Me costó un tiempo asimilar que tendría que salir del agua caliente un día de estos.

No sé cuánto tiempo estuve en el agua, pero mis manos estaban arrugadas así que era hora de salir.

Puse una toalla blanca alrededor de mi cuerpo y me acerqué al espejo, estaba cubierto de vapor. Lo retiré con una parte de mi toalla y me vi. Ya no había señalado con rímel el camino que hicieron mis lágrimas por mis mejillas, pero en mis ojos se reflejaba que seguía tan rota como hacía unas horas. Aparté mi mirada del espejo rápidamente, no quería verme así.
Me terminé de secar y me puse la ropa de Louis, olía bien, ni a tabaco ni a alcohol, sino a limpio y quizás un poco a perfume de hombre.

Había un cesto justo al lado de la puerta, dejé allí mi ropa.

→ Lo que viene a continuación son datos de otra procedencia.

(** * dicether/verifier: the game-session verifier, embedded and verified

    The repository holds two revisions of one browser script:

    - [src/index.js], the later revision (module [Index] below);
    - [src/unnamed/part_000], the earlier revision (module [Part000]).

    Both export the same routine [verifyBets], driven by [verifyGameSession].
    The cryptography and the game rules live in the external package
    [@dicether/state-channel]; the verifier only calls it, so it enters the
    development as a record of functions ([StateChannel]) over which every
    definition and theorem is parametrised.

    Modelling conventions.
    - JavaScript numbers that the verifier handles (round ids, game ids,
      amounts in gwei) are integers and are modelled by [Z]; an array length
      is a [nat].
    - Strings (hashes, seeds, signatures, addresses) are [string]; [!==] on
      them is [negb (String.eqb _ _)].
    - [throw Error(msg)] is the left injection of a sum; every thrown error
      is a constructor of [VerifyError] that carries exactly the values the
      message is built from, and [message] renders the text.
    - [bets] is a JavaScript array, a mutable object shared with the caller:
      [verifyBets] returns the contents of that array after the call next to
      its outcome. *)

From Stdlib Require Import ZArith List Ascii String Bool Lia DecimalString
  Permutation.
Import ListNotations.

Local Open Scope Z_scope.

(** ** Data model *)

(** [bet.user], of which the verifier reads [address]. *)
Module User.
Record t := mk { address : string }.
End User.

(** One bet object of the array delivered by [/bets/gameId/<id>].  Only the
    fields the verifier reads are kept.  [contractAddress] is read by the
    earlier revision only. *)
Module Bet.
Record t := mk {
  roundId : Z;
  gameType : Z;
  num : Z;
  value : Z;
  balance : Z;
  serverHash : string;
  userHash : string;
  serverSeed : string;
  userSeed : string;
  resultNum : Z;
  serverSig : string;
  userSig : string;
  gameId : Z;
  user : User.t;
  contractAddress : string
}.
End Bet.

(** The object literal [signedBetData] built in the loop of [verifyBets]: the
    payload handed to [stateChannel.verifySignature]. *)
Module SignedBetData.
Record t := mk {
  roundId : Z;
  gameType : Z;
  num : Z;
  value : Z;
  balance : Z;
  serverHash : string;
  userHash : string;
  gameId : Z
}.
End SignedBetData.

(** The object [getGameData] resolves to.  [balance] is already divided by
    [1e9] there (gwei is the base unit of the bets). *)
Module GameData.
Record t := mk {
  roundId : Z;
  balance : Z;
  serverEndHash : string;
  userEndHash : string;
  regularEnded : bool
}.
End GameData.

(** ** Errors *)

(** Which of the two parties a message talks about. *)
Inductive Side := Server | Player.

(** The errors the two revisions can throw, one constructor per [throw]
    site.  The arguments are the values concatenated into the message. *)
Inductive VerifyError :=
| VerificationNotSupported
    (* "Verification not supported for games below game id 256!" *)
| InvalidNumberOfBets (len : nat) (numBets : Z)
    (* "Invalid number of bets! Expected: " + bets.length + " Got: " + numBets *)
| UndefinedFirstBet
    (* TypeError raised by [firstBet.serverHash] when [bets[0]] is undefined *)
| InvalidFirstBetServerHash
    (* "Invalid first bet serverHash" *)
| InvalidFirstBetUserHash
    (* "Invalid first bet user Hash" *)
| InvalidServerSignature (roundId : Z)
    (* "Invalid server signature for bet with roundId: " + bet.roundId *)
| InvalidPlayerSignature (roundId : Z)
    (* "Invalid player signature for bet with roundId: " + bet.roundId *)
| InvalidUserSeed (roundId : Z)
    (* "Invalid user seed for bet with roundId: " + bet.roundId *)
| InvalidServerSeed (roundId : Z)
    (* "Invalid server seed for bet with roundId: " + bet.roundId *)
| InvalidHashChain
    (* "Invalid hash chain!" *)
| InvalidNumber (resultNum resultNumShouldBe : Z)
    (* "Invalid number " + bet.resultNum + " instead of" + resultNumShouldBe *)
| InvalidBalance (betBalance balance : Z)
    (* "Invalid balance " + bet.balance + " instead of " + balance *)
| InvalidGameSessionBalance (prevBalance balance : Z)
    (* "Invalid game session balance " + prevBalance + " instead of " + balance *).

(** Decimal rendering of an integer, as [+] does when it concatenates a
    number to a string.  This is what JavaScript prints for the integers it
    holds exactly and prints in full, those of magnitude below 1e21; from
    1e21 on JavaScript switches to exponent notation, which this rendering
    does not follow.  The theorems read [message] only at fixed texts and at
    round ids and amounts far below that bound. *)
Definition string_of_Z (z : Z) : string :=
  NilZero.string_of_int (Z.to_int z).

Definition string_of_nat (n : nat) : string :=
  string_of_Z (Z.of_nat n).

(** The text of the thrown error. *)
Definition message (e : VerifyError) : string :=
  match e with
  | VerificationNotSupported =>
      "Verification not supported for games below game id 256!"
  | InvalidNumberOfBets len numBets =>
      "Invalid number of bets! Expected: " ++ string_of_nat len
        ++ " Got: " ++ string_of_Z numBets
  | UndefinedFirstBet =>
      "Cannot read properties of undefined (reading 'serverHash')"
  | InvalidFirstBetServerHash => "Invalid first bet serverHash"
  | InvalidFirstBetUserHash => "Invalid first bet user Hash"
  | InvalidServerSignature r =>
      "Invalid server signature for bet with roundId: " ++ string_of_Z r
  | InvalidPlayerSignature r =>
      "Invalid player signature for bet with roundId: " ++ string_of_Z r
  | InvalidUserSeed r =>
      "Invalid user seed for bet with roundId: " ++ string_of_Z r
  | InvalidServerSeed r =>
      "Invalid server seed for bet with roundId: " ++ string_of_Z r
  | InvalidHashChain => "Invalid hash chain!"
  | InvalidNumber n m =>
      "Invalid number " ++ string_of_Z n ++ " instead of" ++ string_of_Z m
  | InvalidBalance b b' =>
      "Invalid balance " ++ string_of_Z b ++ " instead of " ++ string_of_Z b'
  | InvalidGameSessionBalance p b =>
      "Invalid game session balance " ++ string_of_Z p
        ++ " instead of " ++ string_of_Z b
  end%string.

(** The round id a thrown error names, if its message contains one. *)
Definition namedRound (e : VerifyError) : option Z :=
  match e with
  | InvalidServerSignature r | InvalidPlayerSignature r
  | InvalidUserSeed r | InvalidServerSeed r => Some r
  | _ => None
  end.

(** The side a thrown error names, if its message tells one. *)
Definition namedSide (e : VerifyError) : option Side :=
  match e with
  | InvalidFirstBetServerHash | InvalidServerSignature _
  | InvalidServerSeed _ => Some Server
  | InvalidFirstBetUserHash | InvalidPlayerSignature _
  | InvalidUserSeed _ => Some Player
  | _ => None
  end.

(** A computation that may throw. *)
Definition Exn (A : Type) : Type := VerifyError + A.

(** [if (c) { throw e; } k] *)
Notation "'when' c 'throw' e ;; k" :=
  (if c then inl e else k)
  (at level 10, c at level 9, e at level 9, k at level 200,
   format "'[v' 'when'  c  'throw'  e  ;;  '/' k ']'").

(** Strict inequality [!==] at the three types it is used at. *)
Definition sne_Z (a b : Z) : bool := negb (a =? b).
Definition sne_string (a b : string) : bool := negb (String.eqb a b).

(** [a !== v] where [v] is a [let] variable that is still [undefined]
    ([None]) or holds a string. *)
Definition sne_var (a : string) (v : option string) : bool :=
  match v with
  | Some b => sne_string a b
  | None => true
  end.

(** The three variables the loop of [verifyBets] carries from one bet to the
    next.  [userPrevHash] and [serverPrevHash] are declared without a value,
    hence [None] until the first iteration assigns them. *)
Record LoopState := mkLoop {
  userPrevHash : option string;
  serverPrevHash : option string;
  prevBalance : Z
}.

Definition initLoop : LoopState :=
  {| userPrevHash := None; serverPrevHash := None; prevBalance := 0 |}.

(** [for (let i = 0; i < bets.length; i++) { const bet = bets[i]; ... }]
    from index [i] on: [bets] is what is left of the array from that index,
    [body] is the loop body.  The first throw leaves the loop. *)
Fixpoint forLoop (body : nat -> LoopState -> Bet.t -> Exn LoopState)
    (i : nat) (st : LoopState) (bets : list Bet.t) : Exn LoopState :=
  match bets with
  | [] => inr st
  | bet :: rest =>
      match body i st bet with
      | inl e => inl e
      | inr st' => forLoop body (S i) st' rest
      end
  end.

(** What the caller shows once [verifyBets] has returned. *)
Inductive Alert :=
| BetValidationFailed
    (* alert("Bet Validation failed!") *)
| AllBetsValid (len : nat) (gameId : Z)
    (* alert("All " + bets.length + " bets for game session " + gameId + " are valid!") *).

(** ** The later revision: [src/index.js] *)

Module Index.

(** addresses of the two contracts and of the house signers *)
Definition CONTRACT_ADDRESS_OLD : string :=
  "0xaEc1F783B29Aab2727d7C374Aa55483fe299feFa".
Definition SERVER_ADDRESS_OLD : string :=
  "0xCef260a5Fed7A896BBE07b933B3A5c17aEC094D8".
Definition CONTRACT_ADDRESS : string :=
  "0xa867bF8447eC6f614EA996057e3D769b76a8aa0e".
Definition SERVER_ADDRESS : string :=
  "0x437EC7503dFF1b5F5Ab4Dab4455C45a270629f4d".

Definition GAME_ID_CONTRACT_CHANGED : Z := 5246.

(** we are on the main chain => chain id 1 *)
Definition CHAIN_ID : Z := 1.

(** The four functions of [@dicether/state-channel] this revision calls,
    with the arguments in the order of the calls. *)
Record StateChannel := {
  (* verifySignature(bet, chainId, contractAddress, signature, address) *)
  verifySignature : SignedBetData.t -> Z -> string -> string -> string -> bool;
  keccak : string -> string;
  (* calcResultNumber(gameType, serverSeed, userSeed, num) *)
  calcResultNumber : Z -> string -> string -> Z -> Z;
  (* calcNewBalance(gameType, num, value, serverSeed, userSeed, prevBalance) *)
  calcNewBalance : Z -> Z -> Z -> string -> string -> Z -> Z
}.

Section Verifier.

Variable stateChannel : StateChannel.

Bajé las escaleras para ver si Louis seguía en la cocina, pero no estaba allí. Atravesé la entrada y entré a la sala que estaba justo enfrente de la cocina, parecía el comedor porque había una mesa larguísima justo en medio de la sala y la rodeaban un montón de sillas, en el centro de la mesa había un conjunto de flores y velas que le daba un toque elegante a la habitación junto con esas maravillosas cortinas. Había una puerta en la parte izquierda de la sala, la crucé y me encontré con un salón acogedor y caliente, seguramente sería la calefacción. Había una estantería con muchísimos libros, varios sillones, un ajedrez, una televisión y una estantería llena de DVDs.

Me acerqué a la pequeña biblioteca repleta de libros y rocé los libros con las yemas de mis dedos hasta pararme en uno, la versión original de Alicia en el País de las Maravillas, lo saqué con cuidado y vi que estaba un poco roto y descuidado, pero era un libro muy antiguo.
Alicia en el País de las Maravillas siempre ha sido mi libro favorito. Me senté en uno de los sillones y comencé a leer, sumergiéndome en las aventuras de Alicia.
Ojalá yo pudiera escapar a un mundo donde nada tenga sentido, donde no tuviera que sentirme rota…


“¿Quién te ha dado permiso para entrar aquí?” Una voz interrumpió mis pensamientos.